Kids don't listen during a crisis, West noted, so hush up until the heat cools.

And do encourage a two-way discussion about the problem, added Susan McDonald, a Roanoke licensed counselor who hears lots of complaints about parental lecturing from her adolescent patients. "After about two minutes their eyes glaze over and they stop hearing you. You need to involve them in the discussion."

The flip side of the lecture is parents' failure to listen. One Cave Spring student noted that "some parents don't listen to their kids. They say, `I don't have time.' "

"This is a very common complaint from kids, especially when they're trying to present their side of a story," said Lyn Day, a Roanoke psychologist. "Most honest parents admit that they don't listen a fair amount of the time. Parents are busy and in the middle of things like cooking and laundry - and kids don't always pick great times to talk."

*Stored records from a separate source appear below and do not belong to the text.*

Lemma request_case t k mine g rest :
  releasable_gov g -> handles_match (mine ++ rest) g ->
  gov_next_alloc_id g + requests_left (W_loop (S k) mine) < U64 ->
  exists w' g', writer_call t (W_loop (S k) mine) g = Some (w', g', 0) /\ releasable_gov g'
    /\ handles_match (held_by w' ++ rest) g'
    /\ gov_next_alloc_id g' + requests_left w' <= gov_next_alloc_id g + requests_left (W_loop (S k) mine)
    /\ writer_cost w' < writer_cost (W_loop (S k) mine).
Proof.
  intros Hr Hm Hn. unfold requests_left in Hn. cbn [writer_call].
  destruct (request_releasable (writer_request t) g Hr (writer_request_words t) eq_refl)
    as (g' & res & -> & Hr' & Hle & Hms); [lia|]. specialize (Hms _ Hm).
  set (mine' := match res with Ok h => mine ++ [h] | Err _ => mine end).
  exists (after_push k mine'), g'. split; [by destruct res|]. split; [done|]. split_and!.
  - eapply handles_perm; [symmetry; apply Permutation_app_tail, after_push_held|].
    unfold mine'. destruct res as [h|f]; [|done]. eapply handles_perm; [|exact Hms].
    rewrite Permutation_app_comm. simpl. rewrite (Permutation_app_comm mine [h]). simpl. f_equiv.
    apply Permutation_app_comm.
  - rewrite after_push_left. unfold requests_left. lia.
  - unfold writer_cost. rewrite after_push_left, (Permutation_length (after_push_held k mine')).
    unfold requests_left, mine'. simpl held_by. destruct res; rewrite ?length_app; simpl length; lia.
Qed.

Lemma requests_le ws i w : ws !! i = Some w -> requests_left w <= zsum requests_left ws.
Proof.
  intros Hw. pose proof (zsum_insert requests_left ws i w (W_loop 0 []) Hw) as E.
  pose proof (zsum_nonneg requests_left (<[i := W_loop 0 []]> ws)) as Hz.
  assert (0 <= zsum requests_left (<[i:=W_loop 0 []]> ws)) by (apply Hz; intros; unfold requests_left; lia).
  change (requests_left (W_loop 0 [])) with 0 in E. lia.
Qed.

Parents who do try to listen may blow it by guiding the discussion "too quickly to solutions," said McDonald. "They fail to validate the child's feelings, to just listen and say, `I know how that must make you feel.' " \

Being arbitrary

\ "I hate it when you're getting ready to do something you really want to do and they bring up something you haven't done like cleaning your room, and they say you can't do what you want because you've haven't done this," one boy said at Cave Spring. "But they haven't even asked you to clean your room yet."

A lot of patients complain about this, said McDonald. "Parents impose punishments that are either too harsh or too longlasting. To the kids, they seem to make arbitrary decisions and they're not consistent."

"Inconsistent management is a big problem," said Dan Porter, a licensed counselor at Behavioral Science Associates in Roanoke. "Sometimes Mom lets a child do this and sometimes she doesn't, so he thinks, `Let's just find out.' "

Many parents, Porter said, aren't clear about what they expect. Then when a child disobeys, they "fail to follow through immediately with a consequence and do it the same way every time, so that the child learns, `When Mom says please don't, I can expect a punishment if I do.' "

\ Being overcritical\ The Cave Spring crowd got into quite an exchange on this:

"I know a lot of people's parents only look at the bad things. They can't see anything good," one girl said.

A second girl chimed in, "If I make a 95, my mom says, `You could have gotten five more points.' "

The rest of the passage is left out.